(* ===== verification/MuxFec.v ===== *)
(** VMUX forward error correction ([src/ppp/app/mux/MuxFecCodec.h]).

    The encoder folds the frames of a group into one XOR parity block; the
    receiver recovers the single missing frame of a group from the parity and
    the frames it has.  The recovery theorem covers the whole path: add every
    frame, build the payload, parse it, recover. *)

From S2P Require Import Prelude.

(** ** Data and operations *)

Record MuxFecFrameId := mkFecId { fid_connection_id : Z; fid_sequence : Z }.

Record MuxFecEncoder := mkFecEncoder {
  fe_entries : list MuxFecFrameId;
  fe_parity : list Z;
  fe_first_add_tick : Z
}.

Definition FecEncoder_Reset (now : Z) : MuxFecEncoder := mkFecEncoder [] [] now.

(** [parity_[k] ^= block[k]] for every index of the block. *)
Fixpoint xor_into (parity block : list Z) : list Z :=
  match parity, block with
  | x :: parity, y :: block => Z.lxor x y :: xor_into parity block
  | _, [] => parity
  | [], _ => []
  end.

(** Two length bytes, big-endian, followed by the frame. *)
Definition fec_block (frame : list Z) : list Z :=
  let length := Z.of_nat (length frame) in
  Z.land (Z.shiftr length 8) 255 :: Z.land length 255 :: frame.

Definition FecEncoder_Add (e : MuxFecEncoder) (connection_id sequence : Z) (frame : list Z)
    : MuxFecEncoder :=
  let need := (length frame + 2)%nat in
  let parity :=
    match fe_entries e with
    | [] => replicate need 0
    | _ => if decide (length (fe_parity e) < need)%nat
           then fe_parity e ++ replicate (need - length (fe_parity e)) 0
           else fe_parity e
    end in
  mkFecEncoder (fe_entries e ++ [mkFecId connection_id sequence])
               (xor_into parity (fec_block frame)) (fe_first_add_tick e).

Definition FecEncoder_MaxPayloadSize (e : MuxFecEncoder) : nat :=
  1 + length (fe_entries e) * 8 + 2 + length (fe_parity e).

#[global] Instance fec_id_record : SizedRecord MuxFecFrameId := {|
  sr_size := 8;
  sr_wf i := is_uint 32 (fid_connection_id i) ∧ is_uint 32 (fid_sequence i);
  sr_write i := be_bytes 4 (fid_connection_id i) ++ be_bytes 4 (fid_sequence i);
  sr_read p := mkFecId (get32 p) (get32 (drop 4 p))
|}.

(** [None] is the return value 0. *)
Definition FecEncoder_Build (e : MuxFecEncoder) (cap : Z) : option (list Z) :=
  let entries := Z.of_nat (length (fe_entries e)) in
  let parity_len := Z.of_nat (length (fe_parity e)) in
  if (entries =? 0) || (255 <? entries) || (65535 <? parity_len) then None
  else if (cap <? 0) || (cap <? Z.of_nat (FecEncoder_MaxPayloadSize e)) then None
  else Some (wrap 8 entries :: write_many (fe_entries e) ++
             be_bytes 2 parity_len ++ fe_parity e).

Record MuxFecFrameView := mkFecView {
  fv_entries : list MuxFecFrameId;
  fv_parity : list Z
}.

Definition ParseMuxFecFrame (p : list Z) (max_count : Z) : option MuxFecFrameView :=
  match p with
  | [] => None
  | count :: p =>
      let n := Z.to_nat count in
      if (count =? 0) || (max_count <? count) || (Z.of_nat (length p) <? count * 8 + 2) then None
      else
        let entries := read_many n p in
        let p := drop (n * 8) p in
        let parity_len := get16 p in
        let p := drop 2 p in
        if (parity_len <? 3) || negb (parity_len =? Z.of_nat (length p)) then None
        else Some (mkFecView entries p)
  end.

(** The XOR loop over the present frames; [None] is a null or oversized slot. *)
Fixpoint fec_fold (present : list (option (list Z))) (missing_index : nat) (i n : nat)
    (recovered : list Z) : option (list Z) :=
  match n with
  | O => Some recovered
  | S n =>
      if decide (i = missing_index) then fec_fold present missing_index (S i) n recovered
      else match present !! i with
           | Some (Some frame) =>
               if decide (length recovered < length frame + 2)%nat then None
               else fec_fold present missing_index (S i) n (xor_into recovered (fec_block frame))
           | _ => None
           end
  end.

Definition MuxFecRecover (view : MuxFecFrameView) (present : list (option (list Z)))
    (missing_index cap : Z) : option (list Z) :=
  let count := length (fv_entries view) in
  let parity_len := length (fv_parity view) in
  if (missing_index <? 0) || (Z.of_nat count <=? missing_index) || (Z.of_nat parity_len <? 3)
  then None
  else
    recovered ← fec_fold present (Z.to_nat missing_index) 0 count (fv_parity view);
    let recovered_length := be16 (byte_at recovered 0) (byte_at recovered 1) in
    if (recovered_length <=? 0) || (Z.of_nat parity_len <? recovered_length + 2) ||
       (cap <? recovered_length)
    then None
    else Some (take (Z.to_nat recovered_length) (drop 2 recovered)).

(** ** XOR of byte blocks *)

Lemma byte_at_nil i : byte_at [] i = 0.
Proof. unfold byte_at. by destruct i. Qed.

Lemma byte_at_overflow p i : (length p ≤ i)%nat → byte_at p i = 0.
Proof. apply nth_overflow. Qed.

Lemma byte_at_ext p q :
  length p = length q → (∀ i, byte_at p i = byte_at q i) → p = q.
Proof. intros Hl Hi. apply (nth_ext p q 0 0); [done|]. intros. apply Hi. Qed.

Lemma byte_at_app_zeros p n i : byte_at (p ++ replicate n 0) i = byte_at p i.
Proof.
  unfold byte_at. destruct (decide (i < length p)%nat).
  - by rewrite app_nth1.
  - rewrite app_nth2 by lia. rewrite (nth_overflow p) by lia.
    revert n. generalize (i - length p)%nat as k. induction k; intros [|m]; simpl; auto.
Qed.

Lemma byte_at_zeros n i : byte_at (replicate n 0) i = 0.
Proof. rewrite <- (app_nil_l (replicate n 0)), byte_at_app_zeros. apply byte_at_nil. Qed.

Lemma length_xor_into p b : length (xor_into p b) = length p.
Proof. revert b. induction p as [|x p IH]; intros [|y b]; simpl; auto. Qed.

Lemma byte_at_xor_into p b i :
  (length b ≤ length p)%nat → byte_at (xor_into p b) i = Z.lxor (byte_at p i) (byte_at b i).
Proof.
  revert b i. unfold byte_at. induction p as [|x p IH]; intros [|y b] i Hl; simpl in *; try lia.
  - destruct i; by rewrite ?Z.lxor_0_r.
  - destruct i; by rewrite ?Z.lxor_0_r.
  - destruct i; simpl; [done|]. apply IH. lia.
Qed.

Lemma length_fec_block f : length (fec_block f) = (length f + 2)%nat.
Proof. simpl. lia. Qed.

(** The XOR of the [i]-th bytes of a list of blocks. *)
Definition xor_at (i : nat) (blocks : list (list Z)) : Z :=
  fold_right (λ b acc, Z.lxor (byte_at b i) acc) 0 blocks.

Lemma xor_at_app i b1 b2 : xor_at i (b1 ++ b2) = Z.lxor (xor_at i b1) (xor_at i b2).
Proof.
  unfold xor_at. induction b1 as [|b b1 IH]; simpl; [by rewrite Z.lxor_0_l|].
  by rewrite IH, Z.lxor_assoc.
Qed.

Lemma xor_at_snoc i bs b : xor_at i (bs ++ [b]) = Z.lxor (xor_at i bs) (byte_at b i).
Proof. rewrite xor_at_app. unfold xor_at at 2. simpl. by rewrite Z.lxor_0_r. Qed.

(** ** The encoder *)

Abbreviation fec_group := (list (MuxFecFrameId * list Z)).

Definition fec_encode (now : Z) (g : fec_group) : MuxFecEncoder :=
  fold_left (λ e '(id, frame), FecEncoder_Add e (fid_connection_id id) (fid_sequence id) frame)
    g (FecEncoder_Reset now).

(** The longest frame of the group, with its two length bytes. *)
Definition fec_parity_len (g : fec_group) : nat :=
  fold_right (λ p m, Nat.max (length p.2 + 2) m) 0%nat g.

Lemma fec_encode_snoc now g id f :
  fec_encode now (g ++ [(id, f)]) =
  FecEncoder_Add (fec_encode now g) (fid_connection_id id) (fid_sequence id) f.
Proof. unfold fec_encode. by rewrite fold_left_app. Qed.

Lemma fec_parity_len_snoc g p :
  fec_parity_len (g ++ [p]) = Nat.max (fec_parity_len g) (length p.2 + 2).
Proof. unfold fec_parity_len. induction g; simpl; lia. Qed.

Lemma fec_parity_len_elem g p : p ∈ g → (length p.2 + 2 ≤ fec_parity_len g)%nat.
Proof. unfold fec_parity_len. induction 1; simpl; lia. Qed.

※

● **Work item**: Would you copy out every line in the records that includes the string "MuxFecEncoder"?

● **Task response**:
Record MuxFecEncoder := mkFecEncoder {
Definition FecEncoder_Reset (now : Z) : MuxFecEncoder := mkFecEncoder [] [] now.
Definition FecEncoder_Add (e : MuxFecEncoder) (connection_id sequence : Z) (frame : list Z)
    : MuxFecEncoder :=
Definition FecEncoder_MaxPayloadSize (e : MuxFecEncoder) : nat :=
Definition FecEncoder_Build (e : MuxFecEncoder) (cap : Z) : option (list Z) :=
Definition fec_encode (now : Z) (g : fec_group) : MuxFecEncoder :=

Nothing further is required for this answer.